START Entries shown
(* ===== verification/MmAlign.v ===== *)
(** * Aligned page requests (mm/mm.c)

    [find_align_page] and the requests built on it, used for page directories. *)

From S2P Require Import Prelude Bitops Dlist Mm MmAlloc MmSpec.

Lemma all_clear_spec m map id nr : map <> 0 ->
  all_clear m map id nr = true <-> forall i, 0 <= i < nr -> bit_at m map (id + i) = false.
Proof.
  intros Hm. unfold all_clear. destruct (zfirst _ _ _) as [i|] eqn:E; (split; [|done || intros H]).
  - done.
  - apply zfirst_Some in E as (Hi & Hp & _). rewrite read_bit_spec, H in Hp by (try done; lia). done.
  - intros _ i Hi. apply (zfirst_None _ _ _) with (j := i) in E; [|lia].
    rewrite read_bit_spec in E by done. by destruct (bit_at m map (id + i)).
Qed.

Section AlignSearch.
Context (m : gmap Z Z) (s : mm_section) (k nr : Z).
Hypothesis Hok : geo_ok (geom s).
Hypothesis Hk : 12 <= k.
Hypothesis Hroom : vir_start s + size s + 2 ^ k <= 4294967296.
Hypothesis Hvir : vir_start s mod 2 ^ k = 0.

(** Page [id] begins at an aligned address and the [nr] pages from it are free. *)
Definition aligned_free (id : Z) : Prop :=
  (vir_start s + id * 4096) mod 2 ^ k = 0 /\
  forall i, 0 <= i < nr -> bit_at m (bitmap s) (id + i) = false.

Lemma find_align_loop_spec fuel base :
  vir_start s <= base -> base mod 2 ^ k = 0 -> base < 4294967296 ->
  vir_start s + size s - base < 4096 * Z.of_nat fuel -> (0 < fuel)%nat ->
  exists id, find_align_loop fuel m s (2 ^ k) nr base = Some id /\
    ((id = -1 /\ forall j, base <= vir_start s + j * 4096 -> 0 <= j < nr_page s -> ~ aligned_free j) \/
     (0 <= id < nr_page s /\ base <= vir_start s + id * 4096 /\ aligned_free id)).
Proof.
  destruct Hok as [G1 G2 G3 _ G4 (G5 & G6 & G7) _ _ _]. simpl in *.
  assert (2 ^ k = 4096 * 2 ^ (k - 12)) as Epow.
  { change 4096 with (2 ^ 12). rewrite <- Z.pow_add_r by lia. f_equal. lia. }
  assert (0 < 2 ^ (k - 12)) by (apply Z.pow_pos_nonneg; lia).
  revert base. induction fuel as [|fuel IH]; intros base Hb Hal Hb2 Hf Hpos; [lia|].
  simpl. rewrite (u32_small (vir_start s + size s)) by lia.
  destruct (Z.ltb_spec base (vir_start s + size s)) as [Hlt|Hge].
  2:{ exists (-1). split; [done|]. left. split; [done|]. intros j Hj1 Hj2. lia. }
  assert (exists id, base = vir_start s + id * 4096 /\ 0 <= id < nr_page s) as (id & Eb & Hid).
  { exists ((base - vir_start s) / 4096).
    assert ((base - vir_start s) mod 2 ^ k = 0) as E0 by by rewrite Zminus_mod, Hal, Hvir.
    apply Z.mod_divide in E0 as [q Eq]; [|lia].
    rewrite Eq, Epow. replace (q * (4096 * 2 ^ (k - 12))) with (q * 2 ^ (k - 12) * 4096) by lia.
    rewrite Z.div_mul by lia. split; [lia|]. nia. }
  assert (section_page_id base (vir_start s) = id) as ->.
  { rewrite Eb. rewrite <- (Z.add_0_r (vir_start s + id * 4096)).
    apply section_page_id_val; lia. }
  destruct (all_clear m (bitmap s) id nr) eqn:Hc.
  - exists id. split; [done|]. right. split; [done|]. split; [lia|]. split; [by rewrite <- Eb|].
    apply all_clear_spec; [lia|done].
  - rewrite (u32_small (base + 2 ^ k)) by lia.
    destruct (IH (base + 2 ^ k)) as (id' & -> & Hres);
      [lia|by rewrite <- (Z.mul_1_l (2 ^ k)) at 1; rewrite Z.mod_add by lia|lia|lia|lia|].
    exists id'. split; [done|].
    destruct Hres as [[-> Hno]|(? & ? & ?)]; [left|right; split_and!; try done; lia].
    split; [done|]. intros j Hj1 Hj2 [Haf1 Haf2].
    destruct (decide (j = id)) as [->|Hne].
    { assert (all_clear m (bitmap s) id nr = true) by (apply all_clear_spec; [lia|done]). congruence. }
    apply (Hno j); [|done|by split].
    assert ((vir_start s + j * 4096 - base) mod 2 ^ k = 0) as E0 by by rewrite Zminus_mod, Hal, Haf1.
    apply Z.mod_divide in E0 as [q Eq]; [|lia]. assert (0 < q) by nia. nia.
Qed.
End AlignSearch.

Section FindAlignPage.
Context (mm : mm_bank) (r : sref) (k nr flag : Z).
Hypothesis Hwf : mm_wf mm.
Hypothesis Hcur : cur_ok mm.
Hypothesis Hu : used_sec mm r.
Hypothesis Hk : 12 <= k.
Let s := section_at mm r.
Hypothesis Hroom : vir_start s + size s + 2 ^ k <= 4294967296.
Hypothesis Hvir : vir_start s mod 2 ^ k = 0.

(** The page the search begins at: [bm_current] rounded down. *)
Definition align_from : Z := (vir_start s + bm_current s * 4096) / 2 ^ k * 2 ^ k.

Lemma find_align_page_search :
  exists id, find_align_page mm r (2 ^ k) nr flag = Ret (take_special mm s id nr flag) /\
    ((id = -1 /\ forall j, align_from <= vir_start s + j * 4096 -> 0 <= j < nr_page s ->
        ~ aligned_free (bitmaps mm) s k nr j) \/
     (0 <= id < nr_page s /\ aligned_free (bitmaps mm) s k nr id)).
Proof.
  pose proof (wf_geo _ Hwf r Hu) as G. pose proof G as [G1 G2 G3 _ _ (G5 & G6 & G7) _ _ _].
  pose proof (Hcur r Hu) as Hc. simpl in *. fold s in Hc, G1, G2, G3, G5, G6, G7.
  assert (0 < 2 ^ k) by (apply Z.pow_pos_nonneg; lia).
  unfold find_align_page. fold s. rewrite shift_page, u32_small by lia.
  rewrite min_align32 by lia. set (c := vir_start s + bm_current s * 4096).
  assert (c - c mod 2 ^ k = align_from) as -> by (pose proof (Z.div_mod c (2 ^ k)); unfold align_from; fold c; lia).
  assert (vir_start s <= align_from <= c) as [Hlo Hhi].
  { unfold align_from. fold c. pose proof (Z.div_mod c (2 ^ k) ltac:(lia)).
    pose proof (Z.mod_pos_bound c (2 ^ k) ltac:(lia)). split; [|lia].
    pose proof (Z.div_mod (vir_start s) (2 ^ k) ltac:(lia)).
    assert (vir_start s / 2 ^ k <= c / 2 ^ k) by (apply Z.div_le_mono; lia). nia. }
  destruct (find_align_loop_spec (bitmaps mm) s k nr G Hk Hroom Hvir (Z.to_nat (nr_page s + 2)) align_from)
    as (id & -> & Hres); [done|apply Z.mod_mul; lia|lia|lia|lia|].
  exists id. split; [done|]. destruct Hres as [[-> Hno]|(? & ? & ?)]; [by left|by right].
Qed.
End FindAlignPage.

(** In a section mapped at a multiple of the wanted power-of-two alignment,
    [find_align_page] returns; it fails only when no aligned page from the (rounded
    down) [bm_current] on begins a run of [nr] free pages, and otherwise the page it
    hands out is aligned, its run was free, and the pages of the run that lie in the
    section are in use afterwards. *)
Theorem find_align_page_correct mm r k nr flag
    (Hwf : mm_wf mm) (Hcur : cur_ok mm) (Hu : used_sec mm r) (Hk : 12 <= k)
    (Hroom : vir_start (section_at mm r) + size (section_at mm r) + 2 ^ k <= 4294967296)
    (Hvir : vir_start (section_at mm r) mod 2 ^ k = 0) (Hnr : 0 < nr) :
  exists mm' pg, find_align_page mm r (2 ^ k) nr flag = Ret (mm', pg) /\
    ((pg = 0 /\ mm' = mm /\
      forall j, align_from mm r k <= vir_start (section_at mm r) + j * 4096 ->
        0 <= j < nr_page (section_at mm r) -> ~ aligned_free (bitmaps mm) (section_at mm r) k nr j) \/
     exists id, 0 <= id < nr_page (section_at mm r) /\ pg = page_ref (section_at mm r) id /\
       aligned_free (bitmaps mm) (section_at mm r) k nr id /\
       (id + nr <= nr_page (section_at mm r) ->
        forall j, id <= j < id + nr -> page_used mm' r j = true)).
Proof.
  destruct (find_align_page_search mm r k nr flag Hwf Hcur Hu Hk Hroom Hvir) as (id & -> & Hres).
  unfold take_special. destruct Hres as [[-> Hno]|[Hid Haf]].
  - exists mm, 0. split; [done|]. left. done.
  - destruct (Z.eqb_spec id (-1)); [lia|]. eexists _, _. split; [done|]. right.
    exists id. split_and!; try done; [lia|lia|]. intros Hin j Hj.
    set (m1 := set_bitmaps mm _).
    destruct (init_pages_frame m1 (section_at mm r) id nr flag) as (Fz & _ & Fb & _).
    unfold page_used. rewrite Fb, (section_at_zones _ _ r Fz).
    change (section_at m1 r) with (section_at mm r). unfold m1. cbn [bitmaps set_bitmaps].
    rewrite (page_used_fill mm r id nr true _ r j); try done; try lia.
    + by rewrite decide_True.
    + split; [done|lia].
Qed.

Lemma find_align_page_correct_witness :
  exists mm' pg, find_align_page Demo.bank (0, 0)%nat (2 ^ 14) 4 GFP_PGT = Ret (mm', pg) /\
    ((pg = 0 /\ mm' = Demo.bank /\
      forall j, align_from Demo.bank (0, 0)%nat 14 <= vir_start Demo.ksec + j * 4096 ->
        0 <= j < nr_page Demo.ksec -> ~ aligned_free (bitmaps Demo.bank) Demo.ksec 14 4 j) \/
     exists id, 0 <= id < nr_page Demo.ksec /\ pg = page_ref Demo.ksec id /\
       aligned_free (bitmaps Demo.bank) Demo.ksec 14 4 id /\
       (id + 4 <= nr_page Demo.ksec -> forall j, id <= j < id + 4 -> page_used mm' (0, 0)%nat j = true)).
Proof.
  apply (find_align_page_correct Demo.bank (0, 0)%nat 14 4 GFP_PGT Demo.wf (inv_cur _ _ _ Demo.demo_inv));
    [apply Demo.used; by left|lia|by vm_compute|by vm_compute|lia].
Defined.

(** Near the end of a section the run is not checked against [nr_page]: eight pages
    from page 60 of a section of 64. *)
Definition tail_bank : mm_bank :=
  set_bitmaps (upd_section (0, 0)%nat (section_set_current 60) Demo.bank) {[ 0x80000100 := 31 ]}.

(** The pages handed out reach past the section, into whatever follows its bitmap
    and page table. *)
Theorem find_align_page_overrun :
  exists mm', find_align_page tail_bank (0, 0)%nat (2 ^ 14) 8 GFP_PGT =
    Ret (mm', page_ref (section_at tail_bank (0, 0)%nat) 60) /\
  nr_page (section_at tail_bank (0, 0)%nat) = 64.
Proof. eexists. split; [vm_compute; reflexivity|done]. Qed.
END Entries shown
● What you are asked to do: Lines to set down from above: the line with "((id = -1 /\ forall j, align_from", the line with "pose proof (Z.mod_pos_bound", and every line between, each exactly as written.

● Reply:
    ((id = -1 /\ forall j, align_from <= vir_start s + j * 4096 -> 0 <= j < nr_page s ->
        ~ aligned_free (bitmaps mm) s k nr j) \/
     (0 <= id < nr_page s /\ aligned_free (bitmaps mm) s k nr id)).
Proof.
  pose proof (wf_geo _ Hwf r Hu) as G. pose proof G as [G1 G2 G3 _ _ (G5 & G6 & G7) _ _ _].
  pose proof (Hcur r Hu) as Hc. simpl in *. fold s in Hc, G1, G2, G3, G5, G6, G7.
  assert (0 < 2 ^ k) by (apply Z.pow_pos_nonneg; lia).
  unfold find_align_page. fold s. rewrite shift_page, u32_small by lia.
  rewrite min_align32 by lia. set (c := vir_start s + bm_current s * 4096).
  assert (c - c mod 2 ^ k = align_from) as -> by (pose proof (Z.div_mod c (2 ^ k)); unfold align_from; fold c; lia).
  assert (vir_start s <= align_from <= c) as [Hlo Hhi].
  { unfold align_from. fold c. pose proof (Z.div_mod c (2 ^ k) ltac:(lia)).
    pose proof (Z.mod_pos_bound c (2 ^ k) ltac:(lia)). split; [|lia].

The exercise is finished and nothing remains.